CE, 18 février 2025, SA Legrand, n° 490792 : le Conseil d’Etat consacre, sur la base des conventions fiscales, le droit au remboursement de la quote-part pour frais et charges pour les dividendes en provenance de certains pays tiers conventionnés avec la France, lorsque la société distributrice remplit les seuils de l’intégration fiscale.

Le litige avait été initié par une société française, membre d’un groupe fiscalement intégré, qui avait perçu des dividendes en provenance de filiales établies au Chili, qu’elle a placés sous le bénéfice du régime mère-fille. Par réclamation, elle a sollicité la restitution de l’IS correspondant à la quote-part pour frais et charges en invoquant la convention fiscale franco-chilienne. Si le TA de Montreuil lui a d’abord donné raison, la cour administrative d’appel de Paris a en revanche fait droit à l’appel du ministre.

Par sa décision du 18 février 2025, le Conseil d’Etat fait droit au pourvoi de la société et casse l’arrêt rendu par la CAA de Paris.

A l’appui de sa contestation, la société invoquait l’article 22 de la convention fiscale franco-chilienne, relatif à l’élimination des doubles impositions, selon lequel les dividendes payés par une société chilienne à une société française sont exonérés d’impôt en France dans les mêmes conditions que si la société qui paye les dividendes était un résident de France ou d’un autre Etat membre de l’Union européenne.

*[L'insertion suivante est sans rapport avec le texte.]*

(** The [insch] calls of one image row are its pixels from left to right;
    the paddings on both sides are [insstr] calls. *)
Lemma img_row_cells padding_h padding_w bg_color y row_ops :
  img_row color_pair pixels pixels_gray start_color_id ascii_palette ascii_palette_len
    screen_width width padding_h padding_w bg_color y = Some row_ops ->
  Forall2
    (fun x c =>
       exists g ch p,
         pixel pixels_gray x y = Some g /\
         idx ascii_palette (glyph_index g ascii_palette_len) = Some ch /\
         pixel pixels x y = Some p /\
         c = insch (y + padding_h) (x + padding_w) ch
               (color_pair (start_color_id + p + 16)))
    (range width) (List.filter is_insch row_ops).
Proof.
  unfold img_row. intros Hrow.
  destruct (mapM _ _) as [cells |] eqn:Hcells; [| done].
  cbn [mbind option_bind] in Hrow.
  destruct (0 <? width); [| done]. cbn [mbind option_bind] in Hrow.
  injection Hrow as <-.
  apply mapM_Some in Hcells.
  assert (Hexact : Forall2
            (fun x c =>
               exists g ch p,
                 pixel pixels_gray x y = Some g /\
                 idx ascii_palette (glyph_index g ascii_palette_len) = Some ch /\
                 pixel pixels x y = Some p /\
                 c = insch (y + padding_h) (x + padding_w) ch
                       (color_pair (start_color_id + p + 16)))
            (range width) cells).
  { eapply Forall2_impl; [exact Hcells |]. intros x c Hc. by apply img_cell_exact. }
  assert (Hall : List.filter is_insch cells = cells).
  { apply TuiMore.filter_all. intros c [i Hi]%list_elem_of_lookup.
    destruct (Forall2_lookup_r _ _ _ _ _ Hexact Hi) as (x & _ & g & ch & p & _ & _ & _ & ->).
    done. }
  assert (Hpad : forall l : list call,
            l = [] \/ (exists a b t, l = [insstr a b t bg_color]) ->
            List.filter is_insch l = []).
  { by intros l [-> | (a & b & t & ->)]. }
  set (left := if padding_w >? 0 then _ else _).
  set (right := if _ <? screen_width then _ else _).
  assert (Hfl : List.filter is_insch left = []).
  { apply Hpad. unfold left.
    destruct (padding_w >? 0); [right; by eexists _, _, _ | by left]. }
  assert (Hfr : List.filter is_insch right = []).
  { apply Hpad. unfold right.
    destruct (_ <? screen_width); [right; by eexists _, _, _ | by left]. }
  rewrite !List.filter_app, Hfl, Hfr, Hall, app_nil_r. done.
Qed.

Lemma pixel_coords_elem w h x y :
  (x, y) ∈ pixel_coords w h <-> 0 <= x < w /\ 0 <= y < h.
Proof.
  unfold pixel_coords, range.
  rewrite list_elem_of_In, in_concat. split.
  - intros (l & Hl & Hin). apply in_map_iff in Hl as (y' & <- & Hy).
    apply in_map_iff in Hy as (j & <- & Hj%in_seq).
    apply in_map_iff in Hin as (x' & [= <- <-] & Hx).
    apply in_map_iff in Hx as (i & <- & Hi%in_seq). lia.
  - intros [Hx Hy]. exists (map (fun x => (x, y)) (map Z.of_nat (seq 0 (Z.to_nat w)))).
    split.
    + apply in_map_iff. exists y. split; [done |].
      apply in_map_iff. exists (Z.to_nat y). split; [lia |]. apply in_seq. lia.
    + apply in_map_iff. exists x. split; [done |].
      apply in_map_iff. exists (Z.to_nat x). split; [lia |]. apply in_seq. lia.
Qed.

Lemma range_NoDup n : NoDup (range n).
Proof.
  unfold range. apply NoDup_fmap_2; [apply Nat2Z.inj' | apply NoDup_seq].
Qed.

Se fondant sur ces stipulations, le Conseil d’Etat juge d’abord que les dividendes distribués par une société chilienne doivent faire l’objet, entre les mains de la société française bénéficiaire, d’une exonération équivalente à celle qui serait applicable si la distribution était opérée par une société établie en France ou dans un autre Etat membre de l’UE.

Or, il constate que la réintégration de la quote-part pour frais et charges est neutralisée lorsque la distribution provient d’une filiale établie en France appartenant au groupe fiscalement intégré ou, en application de la jurisprudence Steria de la CJUE (2 septembre 2015, Société Steria, aff. C-386/14), d’une filiale établie dans un autre Etat membre de l’UE détenue à plus de 95 %.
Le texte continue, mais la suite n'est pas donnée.